As a protein-coding gene evolves, non-synonymous substitutions do not accumulate uniformly along its sequence. There is heterogeneity among the rates at which individual sites within a protein evolve, and part of that heterogeneity is induced by structural and functional constraints. Though the structural and functional domains that comprise proteins are contingent upon tertiary folding, there is enrichment within domains for residues that are contiguous along the primary sequence. As such, within proteins there exists rate autocorrelation that can be, and has been, exploited to annotate regions of putative importance.
In a pairwise comparison of protein-coding genes, rate heterogeneity manifests in the non-random placement of non-synonymous changes. One expects a dearth of such changes in regions of structural and functional importance and a relative excess where the intensity of selection is less. The aggregation of changes outside of important regions may lead to the appearance that non-synonymous changes are clustering. We speculated that the appearance of clustering would increase with an increasing intensity of selection, and we developed the dispersion ratio to test that hypothesis. Confirming our speculation, we found a highly-significant log-linear relationship between the dispersion ratio and evolutionary rate. This relationship was observed to be robust to both choice of species and degree of evolutionary divergence.
Just as purifying selection acts to cluster substitutions along the sequence of a protein, there is evidence that diversifying selection leads to clustering as well. This led us to consider the case of genes whose modes of evolution differ on sister lineages. In cases when the evolutionary trajectory spanned by a pairwise comparison contains a mixture of purifying and diversifying selection, we hypothesized an effect on the relationship between the dispersion ratio and evolutionary rate. Having already observed that the degree to which non-synonymous changes cluster is predictive of the rate at which a protein is evolving, we reasoned that for mixed regimes such predictions would be biased downward. At least for the data we examined, this turned out to be the case: for genes under positive selection in the human lineage, the evolutionary rate estimated from a human/chimpanzee comparison was greater than what the degree of clustering would predict.
To place in perspective the contribution of the dispersion ratio as a predictor of evolutionary rate, we compared its explanatory power to those of a diverse set of protein-related attributes. In doing so, we found log(ρ) to be a highly-significant and non-redundant correlate of the logarithmic rate, log(ω). The correlation between log(ρ) and log(ω), and its persistence after conditioning on other correlates of evolutionary rate, speaks to either a determinant of evolutionary rate that has not yet been characterized or a deficiency in the way evolutionary rate has been quantified in this particular set of studies. Whatever the case, it appears that non-synonymous clustering is a reliable, non-redundant, sequence-based predictor of ω.

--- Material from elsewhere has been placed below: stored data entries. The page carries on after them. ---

Lemma doorbell_reset_clear i v v' :
  alen (v_dbs v) = 1024 → alen (v_old_dbs v) = 1024 → 0 ≤ i < 1024 →
  v_dbs v' = aset (v_dbs v) i 0 → v_old_dbs v' = aset (v_old_dbs v) i 0 → doorbell_reset i v v'.
Proof.
  intros H1 H2 Hi E1 E2. unfold doorbell_reset. rewrite E1, E2.
  split; [apply aget_aset_eq; lia|]. split; [apply aget_aset_eq; lia|].
  intros j Hj. by rewrite !aget_aset_ne.
Qed.

(** C22: creating a queue puts one of the size, the memory and the parameters of the
    command in its slot (whether or not the memory is mapped page by page), entry i at
    PRP1 plus i times the entry size, in its first turn and with a doorbell of 0;
    deleting it empties the slot.  No other queue and no other doorbell changes. *)
Theorem admin_queues_ok c pfn_valid nss zp SB CB q v e :
  adm SB CB q v → 0 ≤ e < aq_sq_depth q → mem_bytes (v_mem v) →
  let qid := cmd_field (v_mem v) SB e CMD_DW10 2 in 1 ≤ qid ≤ NR_MAX_IO_QUEUE →
  let req := nvmev_proc_admin_req c pfn_valid nss zp e in
  (cmd_op SB (v_mem v) e = nvme_admin_create_sq → wp req v (λ _ v',
    (∃ sq, aget (v_sqes v') qid = Some (Some sq) ∧ new_sq SB (v_mem v) e sq) ∧
    other_sqs qid v v' ∧ doorbell_reset (qid * 2) v v')) ∧
  (cmd_op SB (v_mem v) e = nvme_admin_create_cq → wp req v (λ _ v',
    (∃ cq, aget (v_cqes v') qid = Some (Some cq) ∧ new_cq SB (v_mem v) e cq) ∧
    other_cqs qid v v' ∧ doorbell_reset (qid * 2 + 1) v v')) ∧
  (cmd_op SB (v_mem v) e = nvme_admin_delete_sq → wp req v (λ _ v',
    aget (v_sqes v') qid = Some None ∧ other_sqs qid v v' ∧ v_dbs v' = v_dbs v)) ∧
  (cmd_op SB (v_mem v) e = nvme_admin_delete_cq → wp req v (λ _ v',
    aget (v_cqes v') qid = Some None ∧ other_cqs qid v v' ∧ v_dbs v' = v_dbs v)).
Proof.
  intros Ha He Hm qid Hq req. subst qid req.
  destruct (ad_tables _ _ _ _ Ha) as [Ts Tc]. destruct (ad_dbs _ _ _ _ Ha) as [D1 D2].
  unfold NR_MAX_IO_QUEUE in *. split_and!; intros Hop; (eapply wp_dispatch; [exact Ha|exact He|cbv zeta; eauto 10|]).
  - eapply wp_mono; [by apply (wp_create_sq pfn_valid SB CB q)|].
    intros [] v' (v1 & -> & _ & ->). split; [|split]; simpl.
    + eexists. split; [by apply aget_aset_eq; lia|]. by apply asked_sq_new.
    + split; [|done]. intros j Hj. simpl. by rewrite aget_aset_ne.
    + apply doorbell_reset_clear; [done|done|lia|done|done].
  - eapply wp_mono; [by apply (wp_create_cq pfn_valid SB CB q)|].
    intros [] v' (v1 & -> & _ & ->). split; [|split]; simpl.
    + eexists. split; [by apply aget_aset_eq; lia|]. by apply asked_cq_new.
    + split; [|done]. intros j Hj. simpl. by rewrite aget_aset_ne.
    + apply doorbell_reset_clear; [done|done|lia|done|done].
  - eapply wp_mono; [apply (wp_delete_sq SB CB q); [done|done|unfold NR_MAX_IO_QUEUE; lia]|].
    intros [] v' ->. split; [|split]; simpl; [apply aget_aset_eq; lia| |done].
    split; [|done]. intros j Hj. simpl. by rewrite aget_aset_ne.
  - eapply wp_mono; [apply (wp_delete_cq SB CB q); [done|done|unfold NR_MAX_IO_QUEUE; lia]|].
    intros [] v' ->. split; [|split]; simpl; [apply aget_aset_eq; lia| |done].
    split; [|done]. intros j Hj. simpl. by rewrite aget_aset_ne.
Qed.

Lemma mem_bytes_write a l m :
  Forall (λ b, 0 ≤ b < 2 ^ 8) l → mem_bytes m → mem_bytes (mem_write a l m).
Proof.
  intros Hl Hm x. unfold mem_write. destruct (in_range _ _); [|apply Hm].
  destruct (l !! Z.to_nat (x - a)) as [b|] eqn:E; [|done]. simpl.
  rewrite Forall_forall in Hl. apply Hl. by eapply list_elem_of_lookup_2.
Qed.

(** Creation of the submission queue 2, of 1024 entries at 0x40000, for completion
    queue 3. *)
Definition create_mem : mem :=
  mem_write 0x10000 ([0x01; 0; 5; 0] ++ replicate 20 0 ++ le_split 8 0x40000 ++ replicate 8 0
    ++ [2; 0; 255; 3; 1; 0; 3; 0] ++ replicate 16 0) (λ _, 0).
Lemma admin_queues_ok_witness :
  wp (nvmev_proc_admin_req SAMSUNG_970PRO (λ _, true) (anew 1 (Ns 1 0 1048576 1)) (λ _, no_zones) 0)
    (example_vdev create_mem example_queue) (λ _ v', ∃ sq, aget (v_sqes v') 2 = Some (Some sq) ∧
      sd_cqid sq = 3 ∧ sd_queue_size sq = 1024 ∧ table_at (sd_sq sq) 0x40000 1024 64).
Proof.
  destruct (admin_queues_ok SAMSUNG_970PRO (λ _, true) (anew 1 (Ns 1 0 1048576 1)) (λ _, no_zones)
    0x10000 0x20000 example_queue (example_vdev create_mem example_queue) 0) as [Hsq _].
  - apply example_adm.
  - simpl. lia.
  - apply mem_bytes_write; [|done]. apply (bool_decide_unpack _). by vm_compute.
  - by vm_compute.
  - eapply wp_mono; [apply Hsq; by vm_compute|].
    intros [] v' ((sq & Hg & (_ & Hc & Hs & Ht)) & _). exists sq. split; [exact Hg|].
    split; [rewrite Hc; by vm_compute|]. split; [rewrite Hs; by vm_compute|].
    assert (cmd_field create_mem 0x10000 0 CMD_DW10H 2 + 1 = 1024) as E by by vm_compute.
    assert (cmd_prp 0x10000 create_mem 0 = 0x40000) as E' by by vm_compute.
    change (v_mem (example_vdev create_mem example_queue)) with create_mem in Ht.
    rewrite E, E' in Ht. exact Ht.
Defined.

Because the dispersion ratio behaves differently under neutrality and under purifying selection, and because permutations can be used to populate a sensible null distribution, one can envision using the dispersion ratio in a test of selection. Nevertheless, we did not devise ρ as a statistic to test the behavior of individual genes, and such tests, though conceivable, would likely be underpowered and inferior to existing methods (e.g. [12, 31]). These methods, unlike ours, were specifically designed to identify the presence of clustered substitutions and test their significance against an appropriate null hypothesis about a specific gene. By contrast, we were motivated by simplicity and proposed the dispersion ratio as an intuitive means of testing the existence of genome-wide evolutionary trends, without regard to any particular gene. Other measures of clustering are likely to perform similarly, and indeed we observe similar results to those presented when ρ is replaced by a model-based measure of autocorrelation (taken from ; data not shown).
The intuition behind our statistic and its relationship to evolutionary rate is grounded in dependencies induced by protein tertiary structure. Though ρ is a function of sequence and not structure, the dispersion ratio, like the methods from which it was inspired (e.g. ET, ESF, SWAKK), leverages the fact that adjacent residues in the sequence are structurally proximal. It seems reasonable that a structurally-informed analog of the dispersion ratio would be superior to ρ in validating the hypotheses of this manuscript, but we did not find this to be the case (data not shown). This may be due to, among other possibilities, the limited number of structures available or the manner in which we extended our statistic.
In interpreting the results presented here, it should be noted that all of our analyses were contingent upon sequence alignment. Because alignment uncertainty tends to increase with sequence divergence, to the extent that alignment errors affect neighboring sites, one expects a spurious non-biological correlation between ω and ρ. While alignment error may indeed contribute to the signal we observe, we do not believe it to play a major role. Several of our analyses feature very closely related species whose orthologous proteins are predominantly the same length. For these proteins, the alignment is unambiguous, unless there was both an insertion and deletion event.